**TASK GOAL**
Go through the following data and transcribe exactly the stretch of lines from the one holding "(user_service : UserService)" to the one holding "(email <- lift", both included.

--- DATA TO PROCESS Enclosed Below ---

(** Modelled from the spec: [validate_refresh_token] of [AuthService]:
    "presented refresh secret resolves to an active row", else
    "[Unauthorized] if not found/expired/revoked — on a revoked-row
    presentation, treat as possible theft: revoke all other active
    refresh rows for that user". *)
Definition validate_refresh_token (refresh_token : string)
           (now local : datetime) : M User.t :=
  fun db =>
    let token_hash := hash_token refresh_token in
    match RefreshTokenRepository.get_active_token token_hash now (refresh_tokens db) with
    | Some row =>
        match get_by_id (RefreshToken.user_id row) (users db) with
        | Some user => (Ok user, db)
        | None => (Raise Unauthorized, db)
        end
    | None =>
        match RefreshTokenRepository.get_by_token_hash token_hash (refresh_tokens db) with
        | Some row =>
            if is_None (RefreshToken.revoked_at row)
            then (Raise Unauthorized, db)
            else (Raise Unauthorized,
                  set_refresh_tokens
                    (revoke_other_active row now local (refresh_tokens db)) db)
        | None => (Raise Unauthorized, db)
        end
    end.

(** Modelled from the spec: [revoke_refresh_token] of [AuthService]:
    "revoke refresh row ... missing refresh row is not an error"; the
    row is found by the hash of the secret and handed to the store's
    [revoke_token]. *)
Definition revoke_refresh_token (refresh_token : string) (local : datetime) : M unit :=
  fun db =>
    match RefreshTokenRepository.get_by_token_hash
            (hash_token refresh_token) (refresh_tokens db) with
    | Some row =>
        (Ok tt, set_refresh_tokens
                  (RefreshTokenRepository.revoke_token row local (refresh_tokens db)) db)
    | None => (Ok tt, db)
    end.

(** Modelled from the spec: [create_reset_token] of [AuthService]:
    "issue action token (purpose=reset)". *)
Definition create_reset_token (email : string) (now : datetime) : token :=
  issue_action (SECRET_KEY settings) now email "reset" reset_token_ttl.

(** Modelled from the spec: [decode_reset_token] of [AuthService]:
    "action token valid, purpose=reset", failing with
    "[InvalidToken] / [WrongPurpose] / [Expired]". *)
Definition decode_reset_token (tok : token) (now : datetime) : result string :=
  decode_action (SECRET_KEY settings) now tok "reset".
End Service.
End AuthService.

(** ** Routes of [src/routes/auth.py] *)

Module routes_auth.
Import AuthService.
Local Open Scope handler_scope.

Section Routes.
Context (settings : Settings) {hasher : Hasher}.
Variable reset_token_ttl : Z.

(** [request.client.host if request else None] *)
Definition ip_of (request : option Request) : option string :=
  match request with
  | Some rq => Some (client_host rq)
  | None => None
  end.

(** [request.headers.get("user-agent") if request else None] *)
Definition user_agent_of (request : option Request) : option string :=
  match request with
  | Some rq => header_user_agent rq
  | None => None
  end.

Definition refresh (refresh_token : string) (request : option Request)
           (env : Ambient) : M TokenResponse :=
  user <- validate_refresh_token refresh_token (utc_now env) (local_now env) ;;
  let new_access_token :=
    create_access_token settings (utc_now env) (fresh_jti env) (User.username user) in
  new_refresh_token <-
    create_refresh_token settings (User.id user) (ip_of request) (user_agent_of request)
                         (utc_now env) (fresh_secret env) ;;
  (revoke_refresh_token refresh_token (local_now env) ;;;
   ret (mkTokenResponse new_access_token "bearer" new_refresh_token)).

Definition request_password_reset (body_email : string) (request : Request)
           (env : Ambient) (db : Db) : result (string * list BackgroundTask) :=
  match UserRepository.get_user_by_email body_email (users db) with
  | Raise e => Raise e
  | Ok None => Raise (HTTPException 404 "User not found")
  | Ok (Some user) =>
      let token := create_reset_token settings reset_token_ttl
                                      (User.email user) (utc_now env) in
      let reset_link := ResetLink (base_url request) token in
      Ok ("Password reset instructions sent to your email",
          [send_email (User.email user) (User.username user) reset_link])
  end.

Definition reset_password (data_token : TokenCodec.token) (data_new_password : string)
           (env : Ambient) : M string :=
  email <- lift (decode_reset_token settings data_token (utc_now env)) ;;
  user <- (fun db => (UserRepository.get_user_by_email email (users db), db)) ;;
  match user with
  | None => raise (HTTPException 404 "User not found")
  | Some user =>
      let new_hashed := _hash_password (fresh_salt env) data_new_password in
      (fun db =>
         let '(_, tbl) := UserRepository.update_password user new_hashed (users db) in
         (Ok "Password has been successfully reset", set_users tbl db))
  end.
End Routes.
End routes_auth.

(** ** Routes of [src/routes/users.py] *)

Module routes_users.
(** The [user_service] dependency of the route, as far as the route uses
    it. *)
Record UserService : Type := mkUserService {
  get_user_by_email : string -> result (option User.t)
}.

(** Attribute access on a value that may be [None]. *)
Definition getattr {A : Type} (name : string) (field : User.t -> A)
           (obj : option User.t) : result A :=
  match obj with
  | Some u => Ok (field u)
  | None =>
      Raise (AttributeError
               ("'NoneType' object has no attribute '" ++ name ++ "'")%string)
  end.

Definition request_email (body_email : string) (request : Request)
           (user_service : UserService) : result (string * list BackgroundTask) :=
  match get_user_by_email user_service body_email with
  | Raise e => Raise e
  | Ok user =>
      match getattr "confirmed" User.confirmed user with
      | Raise e => Raise e
      | Ok true => Ok ("Your email already confirmed", [])
      | Ok false =>
          match user with
          | Some u =>
              Ok ("Check your email",
                  [send_email (User.email u) (User.username u) (Host (base_url request))])
          | None => Ok ("Check your email", [])
          end
      end
  end.

(** Modelled from the spec: [UserService.get_user_by_email]
    ([src/services/user.py] is not among the sources), the e-mail lookup of
    the persistence layer for a request served over the database [db]; its
    callers expect [None] for an unknown address (the sibling route
    [confirmed_email] tests [user is None]). *)
Definition user_service_over (db : Db) : UserService :=
  mkUserService (fun e => UserRepository.get_user_by_email e (users db)).

(** Modelled from the spec: [UserService.confirmed_email]
    ([src/services/user.py] is not among the sources), which for
    confirm-email is to "set confirmed=true": it hands the address to the
    repository's [confirmed_email]. *)
Definition user_service_confirmed_email (email : string) : M unit :=
  fun db =>
    let '(r, tbl) := UserRepository.confirmed_email email (users db) in
    (r, set_users tbl db).

(** The route [confirmed_email].  [get_email_from_token]
    ([src/utils/email_token.py]) is not among the sources and is an argument
    here: it yields the address a token was issued for, or raises. *)
Definition confirmed_email (get_email_from_token : TokenCodec.token -> result string)
           (token : TokenCodec.token) : M string :=
  (email <- lift (get_email_from_token token) ;;
   user <- (fun db => (get_user_by_email (user_service_over db) email, db)) ;;
   match user with
   | None => raise (HTTPException 400 "Verification error")
   | Some u =>
       if User.confirmed u then ret "Your email already confirmed"
       else (user_service_confirmed_email email ;;;
             ret "Your email successfully confirmed")
   end)%handler.
End routes_users.

(** ** Health check: [healthchecker] in [main.py] *)

Module main.
(** [select_1] is what [db.execute(text("SELECT 1"))] and [fetchone()]
    yield: a row, no row, or an exception.  The answer comes with the list
    of exceptions the handler prints.  [HTTPException] is an [Exception], so
    the one raised inside the [try] block is caught by the handler's own
    [except Exception]. *)
Definition healthchecker (select_1 : result (option Z)) : result string * list exn :=
  let attempt :=
    match select_1 with
    | Raise e => Raise e
    | Ok None => Raise (HTTPException 500 "Database is not configured correctly")
    | Ok (Some _) => Ok "Welcome to FastAPI!"
    end in
  match attempt with
  | Ok message => (Ok message, [])
  | Raise e => (Raise (HTTPException 500 "Error connecting to the database"), [e])
  end.
End main.

(** ** Contacts: [src/models/contact_model.py],
       [src/repositories/contacts_repo.py] *)

(** A calendar date ([datetime.date], and the date part of
    [datetime.now()]). *)
Record date : Type := mkDate {
  year : Z;
  month : Z;
  day : Z
}.

Definition is_leap (y : Z) : bool :=
  (y mod 4 =? 0) && (negb (y mod 100 =? 0) || (y mod 400 =? 0)).

Definition days_in_month (y m : Z) : Z :=
  if m =? 2 then (if is_leap y then 29 else 28)
  else if (m =? 4) || (m =? 6) || (m =? 9) || (m =? 11) then 30
  else 31.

--- End of Enclosed DATA TO PROCESS ---

**ANSWER SECTION**
           (user_service : UserService) : result (string * list BackgroundTask) :=
  match get_user_by_email user_service body_email with
  | Raise e => Raise e
  | Ok user =>
      match getattr "confirmed" User.confirmed user with
      | Raise e => Raise e
      | Ok true => Ok ("Your email already confirmed", [])
      | Ok false =>
          match user with
          | Some u =>
              Ok ("Check your email",
                  [send_email (User.email u) (User.username u) (Host (base_url request))])
          | None => Ok ("Check your email", [])
          end
      end
  end.

(** Modelled from the spec: [UserService.get_user_by_email]
    ([src/services/user.py] is not among the sources), the e-mail lookup of
    the persistence layer for a request served over the database [db]; its
    callers expect [None] for an unknown address (the sibling route
    [confirmed_email] tests [user is None]). *)
Definition user_service_over (db : Db) : UserService :=
  mkUserService (fun e => UserRepository.get_user_by_email e (users db)).

(** Modelled from the spec: [UserService.confirmed_email]
    ([src/services/user.py] is not among the sources), which for
    confirm-email is to "set confirmed=true": it hands the address to the
    repository's [confirmed_email]. *)
Definition user_service_confirmed_email (email : string) : M unit :=
  fun db =>
    let '(r, tbl) := UserRepository.confirmed_email email (users db) in
    (r, set_users tbl db).

(** The route [confirmed_email].  [get_email_from_token]
    ([src/utils/email_token.py]) is not among the sources and is an argument
    here: it yields the address a token was issued for, or raises. *)
Definition confirmed_email (get_email_from_token : TokenCodec.token -> result string)
           (token : TokenCodec.token) : M string :=
  (email <- lift (get_email_from_token token) ;;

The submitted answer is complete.